AIM OF THE EXERCISE: Each line from the one containing "intros k Hk. apply Rlt_trans with (X i); [apply Below;" onward, through the end of the entries, is to be transcribed exactly; nothing else is to be included.

DATA PROVIDED:
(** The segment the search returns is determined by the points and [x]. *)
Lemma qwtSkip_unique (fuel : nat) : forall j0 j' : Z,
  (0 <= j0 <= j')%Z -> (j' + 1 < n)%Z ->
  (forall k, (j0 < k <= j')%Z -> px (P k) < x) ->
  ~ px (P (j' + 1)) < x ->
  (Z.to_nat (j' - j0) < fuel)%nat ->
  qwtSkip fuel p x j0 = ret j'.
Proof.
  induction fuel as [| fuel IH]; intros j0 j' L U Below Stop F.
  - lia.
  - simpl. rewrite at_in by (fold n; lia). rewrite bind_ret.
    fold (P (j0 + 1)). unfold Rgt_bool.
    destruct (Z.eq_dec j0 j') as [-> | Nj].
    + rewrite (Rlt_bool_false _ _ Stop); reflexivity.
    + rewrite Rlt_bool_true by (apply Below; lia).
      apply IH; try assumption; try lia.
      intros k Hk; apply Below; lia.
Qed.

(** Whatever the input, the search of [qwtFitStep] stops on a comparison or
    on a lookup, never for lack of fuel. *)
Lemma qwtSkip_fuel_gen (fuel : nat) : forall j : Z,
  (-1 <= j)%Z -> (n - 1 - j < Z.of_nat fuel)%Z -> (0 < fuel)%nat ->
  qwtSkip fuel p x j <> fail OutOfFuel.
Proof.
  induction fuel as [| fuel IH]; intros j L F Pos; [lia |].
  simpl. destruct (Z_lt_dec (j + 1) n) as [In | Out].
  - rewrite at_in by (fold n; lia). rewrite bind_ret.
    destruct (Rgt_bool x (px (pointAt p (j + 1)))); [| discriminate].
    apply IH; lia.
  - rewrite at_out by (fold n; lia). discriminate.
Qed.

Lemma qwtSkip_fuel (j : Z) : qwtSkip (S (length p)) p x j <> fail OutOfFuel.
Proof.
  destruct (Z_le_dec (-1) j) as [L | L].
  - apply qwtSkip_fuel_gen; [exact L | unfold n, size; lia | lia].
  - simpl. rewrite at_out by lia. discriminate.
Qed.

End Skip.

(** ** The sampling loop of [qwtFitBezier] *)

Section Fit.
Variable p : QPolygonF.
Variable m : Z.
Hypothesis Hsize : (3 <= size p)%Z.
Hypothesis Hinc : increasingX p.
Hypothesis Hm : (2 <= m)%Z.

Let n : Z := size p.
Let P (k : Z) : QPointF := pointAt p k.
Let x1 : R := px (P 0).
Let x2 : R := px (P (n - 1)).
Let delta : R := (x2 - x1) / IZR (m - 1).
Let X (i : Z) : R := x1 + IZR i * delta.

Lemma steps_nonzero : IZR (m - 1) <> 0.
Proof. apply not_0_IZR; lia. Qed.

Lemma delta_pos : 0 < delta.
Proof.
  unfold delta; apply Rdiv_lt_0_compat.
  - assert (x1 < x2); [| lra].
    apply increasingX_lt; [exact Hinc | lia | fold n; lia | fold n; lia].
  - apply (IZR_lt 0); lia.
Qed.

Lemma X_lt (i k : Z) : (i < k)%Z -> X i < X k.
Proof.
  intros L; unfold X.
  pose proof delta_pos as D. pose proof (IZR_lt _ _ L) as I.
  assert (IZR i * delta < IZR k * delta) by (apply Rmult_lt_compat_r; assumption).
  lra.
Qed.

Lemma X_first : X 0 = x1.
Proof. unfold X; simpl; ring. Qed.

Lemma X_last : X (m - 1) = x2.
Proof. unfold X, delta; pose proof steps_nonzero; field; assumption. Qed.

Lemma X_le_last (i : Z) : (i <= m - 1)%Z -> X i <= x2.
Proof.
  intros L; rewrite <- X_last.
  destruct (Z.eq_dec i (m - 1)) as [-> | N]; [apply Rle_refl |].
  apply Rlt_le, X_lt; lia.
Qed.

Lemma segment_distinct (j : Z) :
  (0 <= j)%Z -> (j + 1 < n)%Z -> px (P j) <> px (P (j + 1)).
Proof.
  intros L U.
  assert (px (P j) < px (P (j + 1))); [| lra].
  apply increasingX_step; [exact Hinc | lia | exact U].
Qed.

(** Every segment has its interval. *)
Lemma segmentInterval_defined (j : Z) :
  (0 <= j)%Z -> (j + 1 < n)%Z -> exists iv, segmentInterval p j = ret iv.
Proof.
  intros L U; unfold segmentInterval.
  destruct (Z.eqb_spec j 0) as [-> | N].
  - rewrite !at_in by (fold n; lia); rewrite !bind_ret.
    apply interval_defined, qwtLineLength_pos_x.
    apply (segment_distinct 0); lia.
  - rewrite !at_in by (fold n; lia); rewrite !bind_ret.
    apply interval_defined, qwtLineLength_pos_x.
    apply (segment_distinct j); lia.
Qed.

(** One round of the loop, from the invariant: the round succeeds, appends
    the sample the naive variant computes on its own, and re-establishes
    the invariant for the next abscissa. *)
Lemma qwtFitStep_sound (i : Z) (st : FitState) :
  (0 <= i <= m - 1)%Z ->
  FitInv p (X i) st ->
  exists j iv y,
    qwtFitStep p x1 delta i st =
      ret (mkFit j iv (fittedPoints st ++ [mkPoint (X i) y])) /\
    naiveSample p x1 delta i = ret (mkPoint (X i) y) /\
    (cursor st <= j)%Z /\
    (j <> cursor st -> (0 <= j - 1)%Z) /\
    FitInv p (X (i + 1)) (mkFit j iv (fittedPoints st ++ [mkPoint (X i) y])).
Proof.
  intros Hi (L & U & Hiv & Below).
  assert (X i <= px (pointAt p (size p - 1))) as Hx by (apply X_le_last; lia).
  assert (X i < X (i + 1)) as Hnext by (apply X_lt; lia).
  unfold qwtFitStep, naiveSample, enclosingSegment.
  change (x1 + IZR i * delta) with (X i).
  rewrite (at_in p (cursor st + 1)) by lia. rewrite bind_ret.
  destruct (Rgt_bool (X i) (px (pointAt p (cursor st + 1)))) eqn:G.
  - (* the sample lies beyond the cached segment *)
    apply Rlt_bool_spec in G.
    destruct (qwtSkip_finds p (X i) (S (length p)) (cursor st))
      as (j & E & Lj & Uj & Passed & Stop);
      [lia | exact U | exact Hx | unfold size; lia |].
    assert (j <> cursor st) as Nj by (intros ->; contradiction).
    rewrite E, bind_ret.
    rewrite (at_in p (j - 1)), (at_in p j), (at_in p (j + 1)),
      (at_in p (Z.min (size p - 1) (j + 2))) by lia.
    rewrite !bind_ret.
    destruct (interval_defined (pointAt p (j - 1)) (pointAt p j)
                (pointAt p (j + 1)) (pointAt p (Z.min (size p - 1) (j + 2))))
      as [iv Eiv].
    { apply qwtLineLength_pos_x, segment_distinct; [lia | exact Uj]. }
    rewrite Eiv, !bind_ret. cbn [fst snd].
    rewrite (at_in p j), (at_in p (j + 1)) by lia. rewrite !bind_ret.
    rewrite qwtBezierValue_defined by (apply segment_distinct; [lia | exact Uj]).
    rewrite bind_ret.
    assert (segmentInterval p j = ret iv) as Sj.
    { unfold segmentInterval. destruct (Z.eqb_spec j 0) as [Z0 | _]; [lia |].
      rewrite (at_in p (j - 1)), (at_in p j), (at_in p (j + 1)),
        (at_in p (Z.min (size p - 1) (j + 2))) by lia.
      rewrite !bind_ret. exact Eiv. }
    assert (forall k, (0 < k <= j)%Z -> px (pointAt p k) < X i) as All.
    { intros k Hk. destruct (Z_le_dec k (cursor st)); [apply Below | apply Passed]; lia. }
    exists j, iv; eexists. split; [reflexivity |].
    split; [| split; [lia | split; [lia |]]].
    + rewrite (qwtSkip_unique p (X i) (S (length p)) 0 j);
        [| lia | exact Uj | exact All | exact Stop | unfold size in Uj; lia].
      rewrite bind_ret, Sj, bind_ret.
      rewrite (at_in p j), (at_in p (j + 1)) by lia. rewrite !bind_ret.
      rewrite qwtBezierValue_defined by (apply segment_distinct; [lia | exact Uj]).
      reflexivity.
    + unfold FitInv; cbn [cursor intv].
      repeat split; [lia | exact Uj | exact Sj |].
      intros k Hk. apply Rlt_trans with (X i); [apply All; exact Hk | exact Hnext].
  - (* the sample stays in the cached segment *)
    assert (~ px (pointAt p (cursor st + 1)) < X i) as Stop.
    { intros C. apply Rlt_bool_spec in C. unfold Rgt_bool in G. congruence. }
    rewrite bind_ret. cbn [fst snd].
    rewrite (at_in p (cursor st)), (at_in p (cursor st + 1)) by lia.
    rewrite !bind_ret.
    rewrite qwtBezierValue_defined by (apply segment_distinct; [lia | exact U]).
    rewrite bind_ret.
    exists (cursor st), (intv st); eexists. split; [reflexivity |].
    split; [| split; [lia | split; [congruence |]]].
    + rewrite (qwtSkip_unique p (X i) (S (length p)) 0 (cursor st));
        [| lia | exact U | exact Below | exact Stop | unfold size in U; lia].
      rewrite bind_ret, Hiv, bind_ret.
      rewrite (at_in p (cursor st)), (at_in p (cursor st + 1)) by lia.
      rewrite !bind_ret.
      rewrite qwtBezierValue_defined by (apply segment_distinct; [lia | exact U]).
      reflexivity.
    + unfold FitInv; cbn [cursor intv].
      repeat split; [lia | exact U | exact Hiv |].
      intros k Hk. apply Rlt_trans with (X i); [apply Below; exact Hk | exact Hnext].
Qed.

YOUR SOLUTION:
      intros k Hk. apply Rlt_trans with (X i); [apply Below; exact Hk | exact Hnext].
Qed.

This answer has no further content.